» **EXERCISE DESCRIPTION**
Here is a block of entries. Write out its lines exactly, from the first through the one containing "sq_inline (cfg r)".

» **RECORDS SHOWN**
+--
(** The table gives the socket. *)
Definition rsetsockopt (idm : index_map) (socket level optname : Z) (buf : list Z) (optlen : Z) : O Z :=
  ret ← on_ep (ERR ENOTSUP);
  p ← o_res (idm_lookup socket idm);
  if Z.eqb p 0 then on_ep (ERR EBADF)
  else
    st ← o_rs state;
    '(ret, on) ← (if Z.eqb level SOL_RDMA && Z.leb rs_opening st then ret ← on_ep (ERR EINVAL); mret (ret, 0)
                  else match option_of level optname with Some o => set_option p o buf optlen | None => mret (ret, 0) end);
    (if Z.eqb ret 0 then on_words (note_option level optname on) else mret ()) ;;
    mret ret.

(** [1 << (7 + mtu)] of the first path, or 2048. *)
Definition max_segment (paths : list mem) : Z :=
  match paths with r :: _ => Z.shiftl 1 (7 + get S_ibv_sa_path_rec ["mtu"] r) | [] => 2048 end.

(** What [rgetsockopt] reports of an option as an integer. *)
Definition value (o : sockopt) (s : osock K) : Z :=
  let r := e_rs (o_ep s) in
  let w := o_words s in
  match o with
  | SO_REUSEADDR | SO_KEEPALIVE | SO_OOBINLINE => Z.b2z (has (so_opts w) (Z.shiftl 1 (optname_of o)))
  | SO_LINGER => Z.b2z (negb (has (so_opts w) (Z.shiftl 1 (optname_of o))))
  | SO_RCVBUF => rbuf_size (cfg r)
  | SO_SNDBUF => sbuf_size (cfg r)
  | SO_ERROR => rs_err r
  | TCP_KEEPCNT | TCP_KEEPINTVL => 1
  | TCP_KEEPIDLE => keepalive_time w
  | TCP_NODELAY => Z.b2z (has (tcp_opts w) (Z.shiftl 1 (optname_of o)))
  | TCP_MAXSEG => max_segment (d_route (e_k (o_ep s)))
  | IPV6_V6ONLY => Z.b2z (has (ipv6_opts w) (Z.shiftl 1 (optname_of o)))
  | RDMA_SQSIZE => sq_size (cfg r)
  | RDMA_RQSIZE => rq_size (cfg r)
  | RDMA_INLINE => sq_inline (cfg r)
  | RDMA_IOMAPSIZE => target_iomap_size (cfg r)
  | RDMA_ROUTE => 0
  end.

(** The case of one option: an error number, the caller's buffer and its length after it. *)
Definition get_option (o : sockopt) (buf : list Z) (len : Z) : O (Z * list Z * Z) :=
  match o with
  | SO_LINGER =>
      v ← o_get (value o);
      buf ← o_res (over (le_bytes 4 v ++ le_bytes 4 0) buf); mret (0, buf, 8)
  | SO_ERROR =>
      v ← o_get (value o);
      buf ← o_res (over (le_bytes 4 v) buf);
      on_ep (rs_set (λ r, set_state (state r) 0 r)) ;; mret (0, buf, 4)
  | TCP_KEEPCNT | TCP_KEEPINTVL =>
      v ← o_get (value o);
      buf ← o_res (over (le_bytes 4 v) buf); mret (0, buf, len)
  | RDMA_ROUTE =>
      ov ← o_rs optval;
      match ov with
      | Some old =>
          if Z.ltb len (lenZ old) then mret (EINVAL, buf, len)
          else if Z.ltb (lenZ buf) (lenZ old) then o_res (UB "optval")
          else on_ep (rs_set (λ r, set_conn (retries r) (Some (takeZ (lenZ old) buf)) r)) ;; mret (0, buf, lenZ old)
      | None =>
          if Z.ltb len (sizeof S_ibv_path_data) then mret (EINVAL, buf, len)
          else
            paths ← o_get (λ s, d_route (e_k (o_ep s)));
            let bs := route_bytes 0 len paths in
            buf ← o_res (over bs buf); mret (0, buf, lenZ bs)
      end
  | _ =>
      v ← o_get (value o);
      buf ← o_res (over (le_bytes 4 v) buf); mret (0, buf, 4)
  end.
+--
» **RESPONSE TO THIS TASK**
(** The table gives the socket. *)
Definition rsetsockopt (idm : index_map) (socket level optname : Z) (buf : list Z) (optlen : Z) : O Z :=
  ret ← on_ep (ERR ENOTSUP);
  p ← o_res (idm_lookup socket idm);
  if Z.eqb p 0 then on_ep (ERR EBADF)
  else
    st ← o_rs state;
    '(ret, on) ← (if Z.eqb level SOL_RDMA && Z.leb rs_opening st then ret ← on_ep (ERR EINVAL); mret (ret, 0)
                  else match option_of level optname with Some o => set_option p o buf optlen | None => mret (ret, 0) end);
    (if Z.eqb ret 0 then on_words (note_option level optname on) else mret ()) ;;
    mret ret.

(** [1 << (7 + mtu)] of the first path, or 2048. *)
Definition max_segment (paths : list mem) : Z :=
  match paths with r :: _ => Z.shiftl 1 (7 + get S_ibv_sa_path_rec ["mtu"] r) | [] => 2048 end.

(** What [rgetsockopt] reports of an option as an integer. *)
Definition value (o : sockopt) (s : osock K) : Z :=
  let r := e_rs (o_ep s) in
  let w := o_words s in
  match o with
  | SO_REUSEADDR | SO_KEEPALIVE | SO_OOBINLINE => Z.b2z (has (so_opts w) (Z.shiftl 1 (optname_of o)))
  | SO_LINGER => Z.b2z (negb (has (so_opts w) (Z.shiftl 1 (optname_of o))))
  | SO_RCVBUF => rbuf_size (cfg r)
  | SO_SNDBUF => sbuf_size (cfg r)
  | SO_ERROR => rs_err r
  | TCP_KEEPCNT | TCP_KEEPINTVL => 1
  | TCP_KEEPIDLE => keepalive_time w
  | TCP_NODELAY => Z.b2z (has (tcp_opts w) (Z.shiftl 1 (optname_of o)))
  | TCP_MAXSEG => max_segment (d_route (e_k (o_ep s)))
  | IPV6_V6ONLY => Z.b2z (has (ipv6_opts w) (Z.shiftl 1 (optname_of o)))
  | RDMA_SQSIZE => sq_size (cfg r)
  | RDMA_RQSIZE => rq_size (cfg r)
  | RDMA_INLINE => sq_inline (cfg r)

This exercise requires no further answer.